Apple garde des stocks d'anciens modèles pour le SAV, tu ne recevras que le modèle que tu as envoyé et pas un autre.


----------



## Petira (20 Mars 2009)

Sayer apres de longue heures de test, problème régler pour moi, je suis entrin de restaurer ma sauvegarde...



gwen a dit:


> Apple garde des stocks d'anciens modèles pour le SAV, tu ne recevras que le modèle que tu as envoyé et pas un autre.



Gwen, pas sur que leur stock sois illimité, ca fais 1 ans que la v2 est sorti, a mon avis ils n'ontplus de v1, sinon jaurais demander un rembousment et en aurais acheter un autre neuf...

oolivier, t'a réussis? moi j'en ai galérer mais se que je peu te dire pour t'augmenter le moral c'est qu'il n'est pas foutu !!!


----------



## Petira (3 Avril 2009)

Ca me suis re-arriver !!!

Cette fois j'ai contacter apple. D'apres eu c'est la 2.2.1 qui a un pb et il vont m'envoyer un colis vide pour que je leur renvois.
Ils vont aissayez de le réparer et s'il n'arrive pas ils m'en envoi un autre neuf.
Ca sera la même génération, j'ai demander:mouais:, j'ai dit au gars, mais vous en avez encore des V1? Il m'a répondu, ba oé ! Biensur ! 

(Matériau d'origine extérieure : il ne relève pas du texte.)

Lemma spacing_after_execution (times : list Z) :
  forall (s : state) (before : list event) (e1 e2 : event)
         (after : list event) (t1 r1 : Z),
    executions (snd (requests s times)) = before ++ e1 :: e2 :: after ->
    e1 = Executed t1 r1 ->
    delay <= entered e2 - r1.
Proof.
  induction times as [| now rest IH];
    intros s before e1 e2 after t1 r1 Hex He1.
  - destruct before; discriminate Hex.
  - rewrite requests_cons in Hex. simpl in Hex.
    destruct (throttled_cases s now)
      as [[Hlt Heq] | [[Hge (fired & _ & Heq)] | [Hge (e & _ & Heq)]]];
      rewrite Heq in Hex; simpl in Hex.
    + eapply IH; eassumption.
    + destruct before as [| b before]; simpl in Hex.
      * injection Hex as Hhead Htail. rewrite He1 in Hhead.
        injection Hhead as _ Hr. subst r1.
        apply (first_execution_open rest _ _ _ Htail).
      * injection Hex as _ Htail. eapply IH; eassumption.
    + destruct before as [| b before]; simpl in Hex.
      * injection Hex as Hhead _. rewrite He1 in Hhead.
        discriminate Hhead.
      * injection Hex as _ Htail. eapply IH; eassumption.
Qed.

Lemma executed_in_trace (times : list Z) :
  forall (s : state) (t r : Z),
    In (Executed t r) (snd (requests s times)) -> callback t = Ok r.
Proof.
  induction times as [| now rest IH]; intros s t r Hin.
  - destruct Hin.
  - rewrite requests_cons in Hin. simpl in Hin.
    destruct Hin as [Hhead | Htail]; [| eapply IH; eassumption].
    destruct (throttled_cases s now)
      as [[_ Heq] | [[_ (fired & Hcb & Heq)] | [_ (e & _ & Heq)]]];
      rewrite Heq in Hhead; simpl in Hhead; try discriminate Hhead.
    injection Hhead as <- <-. exact Hcb.
Qed.

(** The ref after a run holds the time recorded by the last execution that
    returned. *)
Lemma lastRun_is_last_fired (times : list Z) :
  forall (s : state),
    lastRun (fst (requests s times)) =
    match last_fired (snd (requests s times)) with
    | Some r => r
    | None => lastRun s
    end.
Proof.
  induction times as [| now rest IH]; intros s; [reflexivity |].
  rewrite requests_cons. simpl. rewrite IH.
  destruct (last_fired (snd (requests (fst (throttled s now)) rest)));
    [reflexivity |].
  destruct (throttled_cases s now)
    as [[_ ->] | [[_ (fired & _ & ->)] | [_ (e & _ & ->)]]]; reflexivity.
Qed.

(** Requests none of which ran the action leave the hook as it was. *)
Lemma dropped_keep_state (times : list Z) :
  forall (s : state),
    Forall (fun ev => invoked ev = false) (snd (requests s times)) ->
    fst (requests s times) = s.
Proof.
  induction times as [| now rest IH]; intros s Hall; [reflexivity |].
  rewrite requests_cons in *. simpl in *.
  inversion Hall as [| ev evs Hev Hrest]; subst.
  destruct (throttled_cases s now)
    as [[_ Heq] | [[_ (fired & _ & Heq)] | [_ (e & _ & Heq)]]];
    rewrite Heq in *; simpl in *; try discriminate Hev.
  now apply IH.
Qed.

Lemma none_invoked (evs : list event) :
  last_invoked evs = None -> Forall (fun ev => invoked ev = false) evs.
Proof.
  induction evs as [| ev evs IH]; intros Hnone; [constructor |].
  simpl in Hnone. destruct (last_invoked evs); [discriminate |].
  destruct (invoked ev) eqn:Hev; [discriminate |].
  constructor; [exact Hev | now apply IH].
Qed.

(** Whether the last execution returned or threw, the ref is not ahead of
    the moment it was over, provided the delay is not negative. *)
Lemma lastRun_before_finish (times : list Z) :
  0 <= delay ->
  forall (s : state) (ev : event),
    last_invoked (snd (requests s times)) = Some ev ->
    lastRun (fst (requests s times)) <= finished ev.
Proof.
  intros Hd. induction times as [| now rest IH]; intros s ev Hlast.
  - discriminate Hlast.
  - rewrite requests_cons in *. cbn [fst snd last_invoked] in *.
    destruct (last_invoked (snd (requests (fst (throttled s now)) rest)))
      as [later |] eqn:Hrest.
    + injection Hlast as <-. now apply IH.
    + rewrite (dropped_keep_state rest _ (none_invoked _ Hrest)).
      destruct (throttled_cases s now)
        as [[_ Heq] | [[_ (fired & _ & Heq)] | [Hge (e & _ & Heq)]]];
        rewrite Heq in *; simpl in *; try discriminate Hlast;
        injection Hlast as <-; simpl; lia.
Qed.

(** C1, as amended: the hook has no trailing edge. A request inside the
    window is dropped and nothing is scheduled for it, so a burst whose
    first request passes the guard and runs the action to its return, and
    whose other requests all come less than [delay] ms after it, runs the
    action exactly once, at the first request; every other request of the
    burst is dropped. *)
Theorem throttle_burst_leading_only
    (s : state) (first fired : Z) (rest : list Z) :
  delay <= first - lastRun s ->
  callback first = Ok fired ->
  first <= fired ->
  Forall (fun t => t < first + delay) rest ->
  requests s (first :: rest) =
  ({| lastRun := fired |}, Executed first fired :: map Dropped rest).
Proof.
  intros Hopen Hcb Hmono Hburst.
  rewrite requests_cons, (throttled_returns s first fired Hopen Hcb). simpl.
  rewrite requests_inside_window; [reflexivity |].
  eapply Forall_impl; [| exact Hburst].
  simpl. intros t Ht. lia.
Qed.

(** C2, as amended: the first request after the first render runs the
    action if and only if at least [delay] ms have passed since that
    render, whose time the ref starts with. When it runs and returns, the
    time read after it is recorded; when it comes sooner it is dropped and
    the ref keeps the render time. *)
Theorem first_request_gate (t0 now : Z) :
  (invoked (snd (throttled (initial t0) now)) = true <-> delay <= now - t0) /\
  (forall fired, delay <= now - t0 -> callback now = Ok fired ->
     throttled (initial t0) now =
     ({| lastRun := fired |}, Executed now fired)) /\
  (now - t0 < delay -> throttled (initial t0) now = (initial t0, Dropped now)).
Proof.
  split; [apply (invoked_iff_open (initial t0) now) |].
  split.
  - intros fired Hopen Hcb. now apply throttled_returns.
  - intros Hclosed. now apply throttled_closed.
Qed.

(** C3, as amended: in every run of requests, an execution that returned,
    entered at [t1] and recorded at [r1], is followed by the next execution
    of the action no sooner than [delay] ms after [r1], hence after [t1];
    so the executions of an action that never throws are at least [delay]
    ms apart. A request made exactly [delay] ms after the last recorded
    execution runs the action. The clock does not go back while the action
    runs. *)
Theorem throttle_window_enforced (s : state) (times : list Z) :
  (forall t fired, callback t = Ok fired -> t <= fired) ->
  (forall before e2 after t1 r1,
     executions (snd (requests s times)) =
       before ++ Executed t1 r1 :: e2 :: after ->
     delay <= entered e2 - r1 /\ delay <= entered e2 - t1) /\
  (forall r, last_fired (snd (requests s times)) = Some r ->
     invoked (snd (throttled (fst (requests s times)) (r + delay))) = true).
Proof.
  intros Hmono. split.
  - intros before e2 after t1 r1 Hex.
    assert (Hgap : delay <= entered e2 - r1)
      by (eapply spacing_after_execution; [exact Hex | reflexivity]).
    assert (Hin : In (Executed t1 r1) (snd (requests s times))).
    { assert (Hin : In (Executed t1 r1) (executions (snd (requests s times))))
        by (rewrite Hex; apply in_or_app; right; left; reflexivity).
      apply filter_In in Hin. exact (proj1 Hin). }
    apply executed_in_trace, Hmono in Hin. lia.
  - intros r Hlast. apply invoked_iff_open.
    rewrite lastRun_is_last_fired, Hlast. lia.
Qed.

(** After any run, a request made [delay] ms or more after the last
    execution was over runs the action, however many requests were dropped
    since; this for a delay that is not negative. *)
Lemma window_after_last_execution (s : state) (times : list Z) (now : Z) :
  0 <= delay ->
  forall ev : event,
    last_invoked (snd (requests s times)) = Some ev ->
    delay <= now - finished ev ->
    invoked (snd (throttled (fst (requests s times)) now)) = true.
Proof.
  intros Hd ev Hlast Hopen. apply invoked_iff_open.
  pose proof (lastRun_before_finish times Hd s ev Hlast). lia.
Qed.



End ThrottleFacts.

(** C1, counterexample: four requests 10 ms apart with a 100 ms window, the
    first one passing the guard. The action runs once, not twice: nothing
    runs at the end of the window. *)
Lemma throttle_burst_counterexample :
  Throttle.executions
    (snd (Throttle.requests Throttle.instant 100 (Throttle.initial 0)
            [1000; 1010; 1020; 1030]))
  = [Throttle.Executed 1000 1000] /\
  List.length
    (Throttle.executions
       (snd (Throttle.requests Throttle.instant 100 (Throttle.initial 0)
               [1000; 1010; 1020; 1030])))
  <> 2%nat.
Proof. split; [reflexivity | discriminate]. Qed.

(** The same burst, seen through [throttle_burst_leading_only]. *)
Lemma throttle_burst_leading_only_witness :
  Throttle.requests Throttle.instant 100 (Throttle.initial 0)
    [1000; 1010; 1020; 1030]
  = ({| Throttle.lastRun := 1000 |},
     [Throttle.Executed 1000 1000; Throttle.Dropped 1010;
      Throttle.Dropped 1020; Throttle.Dropped 1030]).
Proof.
  apply (throttle_burst_leading_only Throttle.instant 100
           (Throttle.initial 0) 1000 1000 [1010; 1020; 1030]).
  - simpl. lia.
  - reflexivity.
  - lia.
  - repeat constructor.
Defined.

(** C2, counterexample: the hook is created at time 0 with a 100 ms delay
    and the first request comes at time 10. It is dropped. *)
Lemma first_request_counterexample :
  Throttle.invoked
    (snd (Throttle.throttled Throttle.instant 100 (Throttle.initial 0) 10))
  = false /\
  Throttle.throttled Throttle.instant 100 (Throttle.initial 0) 10
  = (Throttle.initial 0, Throttle.Dropped 10).
Proof. split; reflexivity. Qed.

(** A first request exactly [delay] ms after the first render runs the
    action; one millisecond earlier it is dropped. *)
Lemma first_request_gate_witness :
  Throttle.throttled Throttle.instant 100 (Throttle.initial 0) 100
  = ({| Throttle.lastRun := 100 |}, Throttle.Executed 100 100) /\
  Throttle.throttled Throttle.instant 100 (Throttle.initial 0) 99
  = (Throttle.initial 0, Throttle.Dropped 99).
Proof.
  destruct (first_request_gate Throttle.instant 100 0 100) as [_ [Hrun _]].
  destruct (first_request_gate Throttle.instant 100 0 99) as [_ [_ Hdrop]].
  split.
  - apply Hrun; [lia | reflexivity].
  - apply Hdrop. lia.
Defined.
Lemma report_document_image w df image doc :
  report_document w df image = Ok doc -> has_image doc = path_exists w image.
Proof.
  intro H. unfold report_document in H. inv_bind H.
  injection H as <-.
  unfold introduction in E. inv_bind E. injection E as <-.
  unfold analysis_data in E0. inv_bind E0. injection E0 as <- <-.
  unfold diagrams in E1. inv_bind E1. injection E1 as <-.
  unfold has_image. cbn [data].
  destruct (path_exists w image); reflexivity.
Qed.

Lemma nth_error_combine {A B : Type} (l : list A) : forall (l' : list B) k a b,
  nth_error l k = Some a -> nth_error l' k = Some b ->
  nth_error (combine l l') k = Some (a, b).
Proof.
  induction l as [|x t IH]; intros l' k a b Ha Hb.
  - destruct k; discriminate.
  - destruct l' as [|y t']; [destruct k; discriminate|].
    destruct k as [|k]; simpl in *.
    + congruence.
    + apply IH; assumption.
Qed.

(** The charts of the document are those of the three columns. *)
Lemma report_document_charts w df image doc :
  report_document w df image = Ok doc ->
  exists xs vs ms,
    getitem df "x" = Ok xs
    /\ getitem df "Shear force" = Ok vs
    /\ getitem df "Bending Moment" = Ok ms
    /\ contains (NoEscape (create_tikz_sfd xs vs)) doc
    /\ contains (NoEscape (create_tikz_bmd xs ms)) doc.
Proof.
  intro H. unfold report_document in H. inv_bind H.
  injection H as <-.
  unfold diagrams in E1. inv_bind E1. injection E1 as <-.
  match goal with
  | Hx : getitem df "x" = Ok ?xs,
    Hv : getitem df "Shear force" = Ok ?vs,
    Hm : getitem df "Bending Moment" = Ok ?ms |- _ =>
      exists xs, vs, ms; split; [reflexivity|split; [reflexivity|split; [reflexivity|]]]
  end.
  split.
  - eexists. split; [cbn [data In]; do 7 right; left; reflexivity|].
    eapply occurs_section; [|eapply occurs_subsection; [|apply occurs_here]]; pick.
  - eexists. split; [cbn [data In]; do 7 right; left; reflexivity|].
    eapply occurs_section; [|eapply occurs_subsection; [|apply occurs_here]];
      cbn [In]; [right; right; left; reflexivity|pick].
Qed.
(** The markup loop; [fuel] bounds the number of characters left. *)
Fixpoint do_markup (fuel : nat) (s : pystr) (args : list pystr)
    (st : an_state) (auto : nat) : option (res pystr) :=
  match fuel with
  | O => Some (Ret [])
  | S fuel' =>
      match s with
      | [] => Some (Ret [])
      | c :: r =>
          if c =? 125 then
            match r with
            | c' :: r' =>
                if c' =? 125 then
                  match do_markup fuel' r' args st auto with
                  | Some (Ret out) => Some (Ret (125 :: out))
                  | other => other
                  end
                else Some (Raise ValueError)
            | [] => Some (Raise ValueError)
            end
          else if c =? 123 then
            match r with
            | [] => Some (Raise ValueError)
            | c' :: r' =>
                if c' =? 123 then
                  match do_markup fuel' r' args st auto with
                  | Some (Ret out) => Some (Ret (123 :: out))
                  | other => other
                  end
                else
                  match parse_field r with
                  | FieldFancy => None
                  | FieldOpen => Some (Raise ValueError)
                  | FieldEnd name rest =>
                      match get_field name args st auto with
                      | None => None
                      | Some (Raise e) => Some (Raise e)
                      | Some (Ret (a, st', auto')) =>
                          match do_markup fuel' rest args st' auto' with
                          | Some (Ret out) => Some (Ret (a ++ out))
                          | other => other
                          end
                      end
                  end
            end
          else
            match do_markup fuel' r args st auto with
            | Some (Ret out) => Some (Ret (c :: out))
            | other => other
            end
      end
  end.
(** * Word riddle game: the puzzle engine of [src/public/src/App.js]

    A shallow embedding of the React component [App] and of its helpers
    ([normalizeWord], [makeLetterBank], [shuffle], [rebuildWithPunctuation],
    [parseTXT], [parseCSV], [dedupe]), followed by the properties of the
    bank generator, the engine's state machine and the ingestion pipeline.

    Conventions of the embedding.
    - A JavaScript string is the list of its UTF-16 code units ([list N]).
    - [Math.random] is an oracle: a stream of naturals, one per call;
      [Math.floor(Math.random() * n)] is the head of the stream modulo [n],
      so every outcome in [0, n) is covered by some oracle.
    - React state is a record; an event handler is a function on it, run to
      completion before the next one (handlers read the values of the last
      render and queue functional updates, which is the same thing here).
    - The session store is the value under the key [custom-words], if any;
      what [JSON.parse] returns on an uploaded text, and whether
      [sessionStorage.setItem] throws on the uploaded list, come with the
      upload.
    - Case mapping is the runtime's on ASCII, on the Cyrillic block
      U+0400..U+045F and on the sharp s; see [lowerUnit] and [upperUnits]. *)

From Stdlib Require Import NArith String Ascii.
From stdpp Require Import base decidable option numbers list gmap.

Open Scope N_scope.
Open Scope nat_scope.

(** ** Strings *)

Abbreviation jsstring := (list N).

(** An ASCII literal as a JavaScript string. *)
Definition str (s : string) : jsstring :=
  (λ a, N_of_ascii a) <$> list_ascii_of_string s.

Mon ipod est encore sous garantie !

Ils sont cool chez Apple !
Ca serais cool de bosser chez eux !


----------



## naas (3 Avril 2009)

Quelqu'un peut me fournir un traducteur en ligne, je ne comprends pas lolyangcool


----------



## Petira (3 Avril 2009)

Qu'es ce que tu ne comprend pas naas ?


Au fait, édite ton message, à LolYangccool ya 2"c" et met les majuscules, merci !


naas a dit:


> *L*ol*Y*ang*c*cool


----------



## Anonyme (3 Avril 2009)

LolYangccool a dit:


> Qu'es ce que tu ne comprend pas naas ?!



Je t'avoue que j'ai un peu de mal à te lire aussi, mais c'est déjà plus raisonnable que beaucoup d'autres...

Juste que tes messages demandent 2 minutes en plus qu'un message normal.
( et 2 minutes en moins qu'un message SMS) :rateau:


----------



## Petira (3 Avril 2009)

Ah bon? pourquoi? Vous voulez que je passe des lignes? comme à l'école?:mouais:


----------



## Anonyme (3 Avril 2009)

LolYangccool a dit:


> Ah bon? pourquoi? Vous voulez que je passe des lignes? comme à l'école?:mouais:



Juste un peu de respect pour les gens qui te lisent...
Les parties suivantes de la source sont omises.